> DATASET ENTRIES:
§ §

(** The result of [baseline[col].subtract(current[col], fill_value=0)] on the
    rows of [current], where it is stored: a row beyond the end of the
    baseline has no baseline value. *)
Fixpoint subtract_fill (baseline current : list cell) : list cell :=
  match current with
  | [] => []
  | c :: current' =>
      match baseline with
      | [] => sub_fill NaN c :: subtract_fill [] current'
      | b :: baseline' => sub_fill b c :: subtract_fill baseline' current'
      end
  end.

(** Lines 666-678 (and 681-693): the columns of the delta frame. *)
Definition delta_column (baseline : table) (col : string * list cell)
  : string * list cell :=
  match column baseline (fst col) with
  | Some b => (fst col, map deadband (subtract_fill b (snd col)))
  | None => col
  end.

Definition delta_table (current baseline : table) : table :=
  {| Measurement := Measurement current;
     columns := map (delta_column baseline) (columns current) |}.


End Csv.

(* ================================================================== *)
(** * heeds/database/Pch_TO_Database.py *)
(* ================================================================== *)

Module Db.
Import PyStr Py.

Inductive data_type := acceleration | displacement.

(** [parse_pch_file] keeps [current_data] and the dictionary entries as
    references to Python lists: [store] maps an address to the list it holds,
    and an entry of [acce] or [disp] is the address assigned to the key. *)
Record dstate := {
  store : gmap nat (list (Q * Q));
  next : nat;
  acce : gmap (Z * string) nat;
  disp : gmap (Z * string) nat;
  current_type : option data_type;
  current_node : option Z;
  current_dof : option string;
  current_data : nat
}.

Definition initial : dstate :=
  {| store := {[ 0%nat := [] ]}; next := 1; acce := ∅; disp := ∅;
     current_type := None; current_node := None; current_dof := None;
     current_data := 0 |}.

Definition deref (st : dstate) (a : nat) : list (Q * Q) := default [] (store st !! a).

(** [dof_mapping.get(dof_num, f'DOF{dof_num}')]. *)
Definition dof_name (dof_num : Z) : string :=
  if (dof_num =? 3)%Z then "T1"
  else if (dof_num =? 4)%Z then "T2"
  else if (dof_num =? 5)%Z then "T3"
  else if (dof_num =? 6)%Z then "R1"
  else if (dof_num =? 7)%Z then "R2"
  else if (dof_num =? 8)%Z then "R3"
  else "DOF" ++ str_of_int dof_num.

(** [if current_type and current_node and current_dof and current_data:
    data[current_type][(current_node, current_dof)] = current_data].  The
    test is by truth value: a node id 0, like an empty list, fails it. *)
Definition save_block (st : dstate) : dstate :=
  match current_type st, current_node st, current_dof st with
  | Some ty, Some node, Some dof =>
      if negb (node =? 0)%Z && negb (String.eqb dof "")
         && negb (length (deref st (current_data st)) =? 0)%nat
      then
        {| store := store st; next := next st;
           acce := match ty with
                   | acceleration => <[(node, dof) := current_data st]> (acce st)
                   | displacement => acce st
                   end;
           disp := match ty with
                   | acceleration => disp st
                   | displacement => <[(node, dof) := current_data st]> (disp st)
                   end;
           current_type := current_type st; current_node := current_node st;
           current_dof := current_dof st; current_data := current_data st |}
      else st
  | _, _, _ => st
  end.

(** Lines 71-77 and 86-92: the header of a block.  [None]: [int] raised. *)
Definition open_block (ty : data_type) (st : dstate) (line : string) : option dstate :=
  let parts := split line in
  if (5 <=? length parts)%nat then
    match py_int (nth 2 parts ""), py_int (nth 3 parts "") with
    | Some node, Some dof_num =>
        Some {| store := <[next st := []]> (store st); next := S (next st);
                acce := acce st; disp := disp st;
                current_type := Some ty; current_node := Some node;
                current_dof := Some (dof_name dof_num);
                current_data := next st |}
    | _, _ => None
    end
  else Some st.

(** Lines 99-102. *)
Definition close_block (st : dstate) : dstate :=
  {| store := <[next st := []]> (store st); next := S (next st);
     acce := acce st; disp := disp st;
     current_type := None; current_node := None; current_dof := None;
     current_data := next st |}.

§ §

Repeat all the lines above verbatim.

(** The result of [baseline[col].subtract(current[col], fill_value=0)] on the
    rows of [current], where it is stored: a row beyond the end of the
    baseline has no baseline value. *)
Fixpoint subtract_fill (baseline current : list cell) : list cell :=
  match current with
  | [] => []
  | c :: current' =>
      match baseline with
      | [] => sub_fill NaN c :: subtract_fill [] current'
      | b :: baseline' => sub_fill b c :: subtract_fill baseline' current'
      end
  end.

(** Lines 666-678 (and 681-693): the columns of the delta frame. *)
Definition delta_column (baseline : table) (col : string * list cell)
  : string * list cell :=
  match column baseline (fst col) with
  | Some b => (fst col, map deadband (subtract_fill b (snd col)))
  | None => col
  end.

Definition delta_table (current baseline : table) : table :=
  {| Measurement := Measurement current;
     columns := map (delta_column baseline) (columns current) |}.


End Csv.

(* ================================================================== *)
(** * heeds/database/Pch_TO_Database.py *)
(* ================================================================== *)

Module Db.
Import PyStr Py.

Inductive data_type := acceleration | displacement.

(** [parse_pch_file] keeps [current_data] and the dictionary entries as
    references to Python lists: [store] maps an address to the list it holds,
    and an entry of [acce] or [disp] is the address assigned to the key. *)
Record dstate := {
  store : gmap nat (list (Q * Q));
  next : nat;
  acce : gmap (Z * string) nat;
  disp : gmap (Z * string) nat;
  current_type : option data_type;
  current_node : option Z;
  current_dof : option string;
  current_data : nat
}.

Definition initial : dstate :=
  {| store := {[ 0%nat := [] ]}; next := 1; acce := ∅; disp := ∅;
     current_type := None; current_node := None; current_dof := None;
     current_data := 0 |}.

Definition deref (st : dstate) (a : nat) : list (Q * Q) := default [] (store st !! a).

(** [dof_mapping.get(dof_num, f'DOF{dof_num}')]. *)
Definition dof_name (dof_num : Z) : string :=
  if (dof_num =? 3)%Z then "T1"
  else if (dof_num =? 4)%Z then "T2"
  else if (dof_num =? 5)%Z then "T3"
  else if (dof_num =? 6)%Z then "R1"
  else if (dof_num =? 7)%Z then "R2"
  else if (dof_num =? 8)%Z then "R3"
  else "DOF" ++ str_of_int dof_num.

(** [if current_type and current_node and current_dof and current_data:
    data[current_type][(current_node, current_dof)] = current_data].  The
    test is by truth value: a node id 0, like an empty list, fails it. *)
Definition save_block (st : dstate) : dstate :=
  match current_type st, current_node st, current_dof st with
  | Some ty, Some node, Some dof =>
      if negb (node =? 0)%Z && negb (String.eqb dof "")
         && negb (length (deref st (current_data st)) =? 0)%nat
      then
        {| store := store st; next := next st;
           acce := match ty with
                   | acceleration => <[(node, dof) := current_data st]> (acce st)
                   | displacement => acce st
                   end;
           disp := match ty with
                   | acceleration => disp st
                   | displacement => <[(node, dof) := current_data st]> (disp st)
                   end;
           current_type := current_type st; current_node := current_node st;
           current_dof := current_dof st; current_data := current_data st |}
      else st
  | _, _, _ => st
  end.

(** Lines 71-77 and 86-92: the header of a block.  [None]: [int] raised. *)
Definition open_block (ty : data_type) (st : dstate) (line : string) : option dstate :=
  let parts := split line in
  if (5 <=? length parts)%nat then
    match py_int (nth 2 parts ""), py_int (nth 3 parts "") with
    | Some node, Some dof_num =>
        Some {| store := <[next st := []]> (store st); next := S (next st);
                acce := acce st; disp := disp st;
                current_type := Some ty; current_node := Some node;
                current_dof := Some (dof_name dof_num);
                current_data := next st |}
    | _, _ => None
    end
  else Some st.

(** Lines 99-102. *)
Definition close_block (st : dstate) : dstate :=
  {| store := <[next st := []]> (store st); next := S (next st);
     acce := acce st; disp := disp st;
     current_type := None; current_node := None; current_dof := None;
     current_data := next st |}.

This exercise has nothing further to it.